The GP has told me to split my Gabapentin into 3 equal daily doses (of 300mg )and increase one of the doses by 100mg every 4 days.  However, after yesterday, I will not follow this advice to the letter.  After taking my first 4pm dose of 300mg I was physically and mentally all over the place.  Within an hour I was feeling completely spaced out and unable to think clearly.  My head was literally spinning and my speech was slow and slurred!

I was supposed to be going to the gym but, as I was unable to walk in a straight line, decided to stay in!   Over night I have had not great sleep and freaky dreams have kept me up.  I still feel a bit ‘woozy’ now at 11.45am the following day!  I have decided to keep my medication at the start and end of the day the same and add in 100mg (rather than 300mg) at about 4pm each day.  I will increase this to 300mg and see what difference this makes to my pain.

I can’t wait to be off these drugs and pain free, whether this is feasible or not I have to hope for it whilst living with and preparing for the fact that the upcoming operation may not be the answer I’m looking for.  One day I’ll be pain and drug free, I know this to be a fact.  But the cold hard facts remain the same!  The Stockdale Paradox gives me a healthy framework for my hope!





Feelings

17 12 2011

There are many and complex feelings I have so here is a description of two that have become well acquainted in these last few years. (It seems I have written in more poetic language today.)
Fear
Some days are clouded by fear, like a fog that blocks the light out. You try to put the full beam on and it just makes it worse. That’s scary. When the pain won’t subside, when it clings on throughout the day, when it wears down and burdens the soul. It’s easy to be fearful on those days.
It’s not just fear of pain. It’s fear of living up to the story, fear that I can’t deal with what is thrown at me and fear that I could crumble beneath it all. The days that make me despair and question if what I have to offer is worth the flesh and bone I live in.
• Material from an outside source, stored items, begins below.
(** The loop of [advance_time] ends because nothing due is left, not because the
    fuel ran out. *)
Lemma gs_advance_loop_drains fuel s now effs :
  (heap_weight (gs_deadlines s) < fuel)%nat ->
  Forall (fun e => now < de_at e) (gs_deadlines (gs_advance_loop fuel s now effs).1).
Proof.
  revert s effs. induction fuel as [|fuel IH]; intros s effs Hf; [lia|]. cbn.
  destruct (heap_pop (gs_deadlines s)) as [[e rest]|] eqn:Hp.
  - apply heap_pop_Some in Hp as [Hperm Hmin]. case_bool_decide as Hle.
    + assert (Hw : heap_weight (gs_deadlines s) = (entry_weight e + heap_weight rest)%nat)
        by by rewrite (heap_weight_perm _ _ Hperm).
      destruct (gs_expire_deadlines (s <| gs_deadlines := rest |>) now e)
        as [Hd|(e' & K1 & K2 & Hd)];
        destruct (gs_expire _ now e) as [s2 more]; cbn [fst snd gs_deadlines] in *;
        apply IH; rewrite Hd; cbn [gs_deadlines setter] in *.
      * unfold entry_weight in Hw. destruct (de_kind e); lia.
      * unfold entry_weight in Hw. rewrite K1 in Hw. unfold heap_weight in *. cbn.
        unfold entry_weight at 1. rewrite K2. lia.
    + cbn. rewrite Hperm. constructor; [lia|].
      eapply Forall_impl; [exact Hmin|]. intros e' He'%entry_leb_at. lia.
  - apply heap_pop_None in Hp. cbn. by rewrite Hp.
Qed.

(** ** Deadlines are enforced *)

(** While its caller waits, a request's own deadline is in the heap. *)
Definition armed (s : GenerationState) (k : RequestKey) (d : MonotonicTime) : Prop :=
  caller_at s k = Some CO_Open ->
  exists e r, e ∈ gs_deadlines s /\ de_at e = d /\ de_key e = k /\ de_kind e = DK_Caller /\
    gs_requests s !! k = Some r /\ de_version e = or_deadline_version r.

Lemma caller_at_lookup s k r c :
  gs_requests s !! k = Some r -> caller_at s k = Some c -> rr_caller (or_lifecycle r) = c.
Proof. unfold caller_at. intros ->. cbn. congruence. Qed.

Lemma frame_caller_open s s' k :
  frame s s' -> caller_at s' k = Some CO_Open -> caller_at s k = Some CO_Open.
Proof.
  intros F. pose proof (fr_requests _ _ F k) as R. unfold caller_at.
  destruct R as [r r' E|]; cbn; [|done]. intros [= Ho]. f_equal.
  destruct (decide (rr_caller (or_lifecycle r) = CO_Open)) as [|Hn]; [done|].
  by rewrite (ev_caller _ _ E Hn) in Ho.
Qed.

Lemma armed_frame s s' k d :
  frame s s' -> (forall e, e ∈ gs_deadlines s -> e ∈ gs_deadlines s') ->
  armed s k d -> armed s' k d.
Proof.
  intros F Hin Ha Ho. destruct (Ha (frame_caller_open _ _ _ F Ho)) as (e & r & He & ? & ? & ? & Hr & Hv).
  destruct (frame_lookup _ _ _ _ F Hr) as (r' & Hr' & E).
  exists e, r'. repeat split; try done; [by apply Hin|]. rewrite Hv.
  symmetry. apply (ev_open _ _ E). by apply (caller_at_lookup _ _ _ _ Hr').
Qed.

(** Popping and expiring an entry: the deadline stays armed, or its caller is told. *)
Lemma armed_expire s rest now e k d :
  gs_deadlines s ≡ₚ e :: rest -> armed s k d ->
  armed (gs_expire (s <| gs_deadlines := rest |>) now e).1 k d.
Proof.
  intros Hperm Ha. set (s1 := s <| gs_deadlines := rest |>).
  pose proof (quiet_expire s1 now e) as [F _ _].
  intros Ho. pose proof (frame_caller_open _ _ _ F Ho) as Ho1.
  destruct (Ha Ho1) as (e0 & r & He0 & Hat & Hkey & Hkind & Hr & Hv).
  destruct (frame_lookup _ _ _ _ F Hr) as (r' & Hr' & E).
  assert (Hv' : or_deadline_version r' = or_deadline_version r).
  { apply (ev_open _ _ E). by apply (caller_at_lookup _ _ _ _ Hr'). }
  rewrite Hperm in He0. apply elem_of_cons in He0 as [->|Hin].
  - exfalso. revert Ho. unfold gs_expire. rewrite Hkey, Hkind. cbn. rewrite Hr.
    rewrite bool_decide_eq_false_2 by congruence.
    assert (Hc : rr_caller (or_lifecycle r) = CO_Open)
      by by apply (caller_at_lookup s1 k).
    rewrite (proj2 (caller_is_open_true _) Hc). cbn.
    pose proof (rr_reduce_terminal_event (or_lifecycle r) RE_Deadline I) as Ht. cbn in Ht.
    destruct (rr_finish_without_response (or_lifecycle r) TO_TimedOut) as [l eff].
    pose proof (same_callers_settle (put_request s1 k (r <| or_lifecycle := l |>)) k now
      (rr_wire_committed (or_lifecycle r))) as [Hs _].
    destruct (gs_settle_unanswered _ _ _ _) as [s2 effs]. cbn [fst snd] in *. rewrite (Hs k).
    unfold caller_at. gs_simpl. rewrite lookup_insert_eq. cbn in *. congruence.
  - exists e0, r'. repeat split; try done; [|congruence].
    destruct (gs_expire_deadlines s1 now e) as [->|(e' & _ & _ & ->)]; [done|]. by right.
Qed.
Definition report (r : ObjectRecord) : option ObjectEffect :=
  if phase_ended (ob_phase r) then None else Some (OB_Revoked (ob_token r)).

Lemma revoked_ended r : phase_ended (ob_phase (revoked r)) = true.
Proof. unfold revoked. by destruct (phase_ended (ob_phase r)) eqn:E. Qed.

Lemma revoked_shape r :
  ob_token (revoked r) = ob_token r /\ ob_kind (revoked r) = ob_kind r /\
  ob_parent (revoked r) = ob_parent r.
Proof. unfold revoked. by destruct (phase_ended (ob_phase r)). Qed.

Lemma revoke_fold ids : forall records effs,
  NoDup ids ->
  exists records', foldl revoke_one (records, effs) ids =
      (records', effs ++ omap (fun id => records !! id ≫= report) ids) /\
    forall id, records' !! id =
      (if bool_decide (id ∈ ids) then revoked else fun r => r) <$> records !! id.
Proof.
  induction ids as [|id ids IH]; intros records effs Hnd.
  - exists records. split; [by rewrite app_nil_r|]. intros id.
    rewrite bool_decide_eq_false_2; [|apply not_elem_of_nil].
    by destruct (records !! id).
  - apply NoDup_cons in Hnd as [Hid Hnd]. cbn [foldl].
    assert (Hstep : exists records1, revoke_one (records, effs) id =
        (records1, effs ++ option_list (records !! id ≫= report)) /\
      forall id', records1 !! id' =
        (if bool_decide (id' = id) then revoked else fun r => r) <$> records !! id').
    { unfold revoke_one. cbn [fst snd]. destruct (records !! id) as [r|] eqn:Hr; cbn.
      - unfold report, revoked. destruct (phase_ended (ob_phase r)) eqn:He; cbn.
        + exists records. rewrite app_nil_r. split; [done|]. intros id'.
          case_bool_decide; [subst; rewrite Hr; cbn; by rewrite He|]. by destruct (records !! id').
        + eexists. split; [done|]. intros id'. case_bool_decide.
          * subst. rewrite lookup_insert_eq, Hr. cbn. by rewrite He.
          * rewrite lookup_insert_ne by done. by destruct (records !! id').
      - exists records. rewrite app_nil_r. split; [done|]. intros id'.
        case_bool_decide; [by subst; rewrite Hr|]. by destruct (records !! id'). }
    destruct Hstep as (records1 & -> & H1).
    destruct (IH records1 (effs ++ option_list (records !! id ≫= report)) Hnd)
      as (records2 & -> & H2).
    exists records2. split.
    + rewrite <- app_assoc. do 2 f_equal. cbn [omap list_omap].
      assert (E : omap (fun id => records1 !! id ≫= report) ids =
                  omap (fun id => records !! id ≫= report) ids).
      { apply list_omap_ext, Forall_Forall2_diag, Forall_forall. intros id' Hin.
        rewrite H1, bool_decide_eq_false_2 by (by intros ->). by destruct (records !! id'). }
      rewrite E. by destruct (records !! id ≫= report).
    + intros id'. rewrite H2, H1. destruct (decide (id' = id)) as [->|Hne].
      * rewrite bool_decide_eq_false_2, !bool_decide_eq_true_2; [|by left|done|done].
        by destruct (records !! id).
      * rewrite (bool_decide_eq_false_2 (id' = id)) by done.
        rewrite (bool_decide_ext (id' ∈ id :: ids) (id' ∈ ids)) by set_solver.
        by destruct (records !! id').
Qed.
How much pain can I bear before I crumble an fail?

That’s the question that fear asks and sometimes it’s a difficult question to find an answer for.
Hope.
Maybe it’s a fools hope, but it’s hope nonetheless. Looking at the story of the last 8 years gives hope each day. Many a marker has been placed on this journey and at key times what seemed foolish has proven wise.
My faith has changed, the God I know today is not the God I knew yesterday, and this is so linked to my journey that it would be impossible to separate one from the other. What some would call coincidence, I’m increasingly see as divinity breaking through.

How many coincidences do you need to have to start to believe its something else, something other – maybe even something Godly?

The journey ultimately gives me hope.

Hope can cancel out Fear with ease only if I can summon up the courage to look for it.





Up to now…

24 11 2011

Now, nearly 8 and a half years on, I sit on the potential precipice of the journey. Another diagnosis and another bout of surgery.

In all of this journey there have been highs and lows, it seems that, in my case, life has had to be cruel to be kind. The NHS with all its wonder and incredible technology has again thrown up a curve ball and I have another journey to undertake.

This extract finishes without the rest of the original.